ENTRIES SHOWN:
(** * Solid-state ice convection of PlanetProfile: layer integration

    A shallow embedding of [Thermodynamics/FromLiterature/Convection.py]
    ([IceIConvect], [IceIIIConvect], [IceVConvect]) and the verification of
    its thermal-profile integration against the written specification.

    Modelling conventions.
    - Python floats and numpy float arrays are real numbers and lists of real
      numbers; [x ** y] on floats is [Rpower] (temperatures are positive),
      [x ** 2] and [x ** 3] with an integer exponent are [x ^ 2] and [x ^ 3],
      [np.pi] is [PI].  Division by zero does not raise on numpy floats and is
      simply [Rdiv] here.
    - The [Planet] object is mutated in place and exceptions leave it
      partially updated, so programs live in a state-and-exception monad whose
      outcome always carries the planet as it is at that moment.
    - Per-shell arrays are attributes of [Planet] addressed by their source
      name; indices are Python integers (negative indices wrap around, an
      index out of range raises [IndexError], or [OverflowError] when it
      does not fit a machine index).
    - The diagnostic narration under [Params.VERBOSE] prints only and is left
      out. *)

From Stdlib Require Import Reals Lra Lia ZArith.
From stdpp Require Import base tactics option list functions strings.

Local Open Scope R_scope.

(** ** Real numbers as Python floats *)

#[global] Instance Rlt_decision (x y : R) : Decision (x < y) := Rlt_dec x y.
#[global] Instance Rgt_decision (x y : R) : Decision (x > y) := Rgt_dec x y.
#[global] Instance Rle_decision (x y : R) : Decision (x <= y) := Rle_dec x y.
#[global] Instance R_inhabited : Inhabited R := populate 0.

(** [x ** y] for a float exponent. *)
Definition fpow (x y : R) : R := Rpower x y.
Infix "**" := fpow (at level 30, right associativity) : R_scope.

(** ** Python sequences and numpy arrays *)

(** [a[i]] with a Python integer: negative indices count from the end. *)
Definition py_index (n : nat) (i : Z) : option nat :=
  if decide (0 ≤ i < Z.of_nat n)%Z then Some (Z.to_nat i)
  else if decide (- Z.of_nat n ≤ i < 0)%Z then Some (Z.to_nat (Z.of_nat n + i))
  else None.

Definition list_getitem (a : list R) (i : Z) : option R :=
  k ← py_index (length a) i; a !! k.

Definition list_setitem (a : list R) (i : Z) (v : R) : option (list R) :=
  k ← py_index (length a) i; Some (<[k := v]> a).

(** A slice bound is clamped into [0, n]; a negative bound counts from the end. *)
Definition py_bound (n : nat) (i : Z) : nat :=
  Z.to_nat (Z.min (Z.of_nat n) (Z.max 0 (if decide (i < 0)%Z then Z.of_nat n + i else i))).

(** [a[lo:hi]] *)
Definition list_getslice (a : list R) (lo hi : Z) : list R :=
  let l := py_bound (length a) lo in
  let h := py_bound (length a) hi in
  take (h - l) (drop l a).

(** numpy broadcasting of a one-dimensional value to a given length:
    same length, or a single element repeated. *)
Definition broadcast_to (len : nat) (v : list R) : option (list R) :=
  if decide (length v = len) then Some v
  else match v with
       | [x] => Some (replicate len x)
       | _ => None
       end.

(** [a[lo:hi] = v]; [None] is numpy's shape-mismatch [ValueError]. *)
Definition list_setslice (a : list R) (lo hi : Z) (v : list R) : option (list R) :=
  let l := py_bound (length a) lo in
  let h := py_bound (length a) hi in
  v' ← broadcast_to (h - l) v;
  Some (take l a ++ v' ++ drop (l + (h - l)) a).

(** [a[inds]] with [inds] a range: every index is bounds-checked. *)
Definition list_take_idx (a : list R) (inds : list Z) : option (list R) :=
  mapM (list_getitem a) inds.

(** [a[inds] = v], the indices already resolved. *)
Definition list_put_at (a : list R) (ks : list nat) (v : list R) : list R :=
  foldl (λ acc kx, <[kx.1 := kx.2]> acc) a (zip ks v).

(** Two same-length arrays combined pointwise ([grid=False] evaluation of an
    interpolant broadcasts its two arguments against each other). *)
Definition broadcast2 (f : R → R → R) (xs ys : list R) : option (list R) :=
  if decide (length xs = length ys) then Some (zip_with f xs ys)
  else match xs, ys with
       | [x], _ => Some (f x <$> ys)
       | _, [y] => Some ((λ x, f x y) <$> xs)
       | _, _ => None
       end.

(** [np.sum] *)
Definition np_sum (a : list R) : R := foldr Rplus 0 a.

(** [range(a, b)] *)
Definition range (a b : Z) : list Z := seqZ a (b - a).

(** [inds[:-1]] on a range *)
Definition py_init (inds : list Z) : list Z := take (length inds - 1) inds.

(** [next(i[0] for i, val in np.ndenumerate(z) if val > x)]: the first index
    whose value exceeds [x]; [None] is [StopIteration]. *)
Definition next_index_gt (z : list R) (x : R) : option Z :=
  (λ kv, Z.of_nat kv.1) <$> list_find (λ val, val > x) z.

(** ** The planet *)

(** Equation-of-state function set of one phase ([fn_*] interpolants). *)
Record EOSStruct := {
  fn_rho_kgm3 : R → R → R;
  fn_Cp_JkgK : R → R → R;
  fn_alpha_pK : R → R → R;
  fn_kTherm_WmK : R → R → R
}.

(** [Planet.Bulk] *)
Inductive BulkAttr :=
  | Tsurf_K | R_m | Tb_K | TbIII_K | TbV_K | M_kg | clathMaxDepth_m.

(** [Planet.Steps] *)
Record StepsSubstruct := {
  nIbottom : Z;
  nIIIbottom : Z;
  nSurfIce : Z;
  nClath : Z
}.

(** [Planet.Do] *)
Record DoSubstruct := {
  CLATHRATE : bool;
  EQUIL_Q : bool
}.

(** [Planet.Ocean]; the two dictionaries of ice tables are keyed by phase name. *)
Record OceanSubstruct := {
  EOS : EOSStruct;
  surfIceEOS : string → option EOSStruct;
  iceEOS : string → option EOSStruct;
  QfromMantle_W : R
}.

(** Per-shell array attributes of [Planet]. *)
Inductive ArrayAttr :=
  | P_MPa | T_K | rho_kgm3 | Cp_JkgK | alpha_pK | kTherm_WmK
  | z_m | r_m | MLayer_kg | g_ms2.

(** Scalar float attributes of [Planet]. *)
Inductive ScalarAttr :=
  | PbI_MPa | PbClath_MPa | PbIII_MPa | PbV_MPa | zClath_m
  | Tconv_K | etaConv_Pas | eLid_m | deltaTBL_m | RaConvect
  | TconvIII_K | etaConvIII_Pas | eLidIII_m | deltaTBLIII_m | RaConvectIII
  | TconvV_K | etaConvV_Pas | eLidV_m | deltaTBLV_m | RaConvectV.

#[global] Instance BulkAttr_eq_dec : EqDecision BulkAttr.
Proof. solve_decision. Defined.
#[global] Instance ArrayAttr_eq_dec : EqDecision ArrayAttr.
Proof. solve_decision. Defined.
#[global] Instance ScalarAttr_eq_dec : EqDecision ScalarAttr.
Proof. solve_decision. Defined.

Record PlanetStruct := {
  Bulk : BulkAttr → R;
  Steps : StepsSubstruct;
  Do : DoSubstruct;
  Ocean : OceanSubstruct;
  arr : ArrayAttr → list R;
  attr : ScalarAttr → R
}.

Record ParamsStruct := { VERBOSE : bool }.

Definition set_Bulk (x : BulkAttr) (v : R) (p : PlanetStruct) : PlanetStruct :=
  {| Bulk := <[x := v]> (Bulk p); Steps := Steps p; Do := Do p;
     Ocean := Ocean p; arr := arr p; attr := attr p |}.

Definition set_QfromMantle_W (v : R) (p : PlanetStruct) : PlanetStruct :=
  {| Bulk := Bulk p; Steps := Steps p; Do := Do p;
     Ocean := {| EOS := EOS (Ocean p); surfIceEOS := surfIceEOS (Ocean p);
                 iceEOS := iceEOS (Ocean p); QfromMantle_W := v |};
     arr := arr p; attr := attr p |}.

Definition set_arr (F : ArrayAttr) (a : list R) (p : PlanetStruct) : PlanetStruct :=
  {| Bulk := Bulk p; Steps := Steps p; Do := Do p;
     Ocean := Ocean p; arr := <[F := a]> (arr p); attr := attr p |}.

PROBLEM STATEMENT: What you return must be the lines above that run from the line with "From stdpp Require" to the line with "#[global] Instance Rgt_decision", inclusive, each copied exactly.

TASK RESPONSE:
From stdpp Require Import base tactics option list functions strings.

Local Open Scope R_scope.

(** ** Real numbers as Python floats *)

#[global] Instance Rlt_decision (x y : R) : Decision (x < y) := Rlt_dec x y.
#[global] Instance Rgt_decision (x y : R) : Decision (x > y) := Rgt_dec x y.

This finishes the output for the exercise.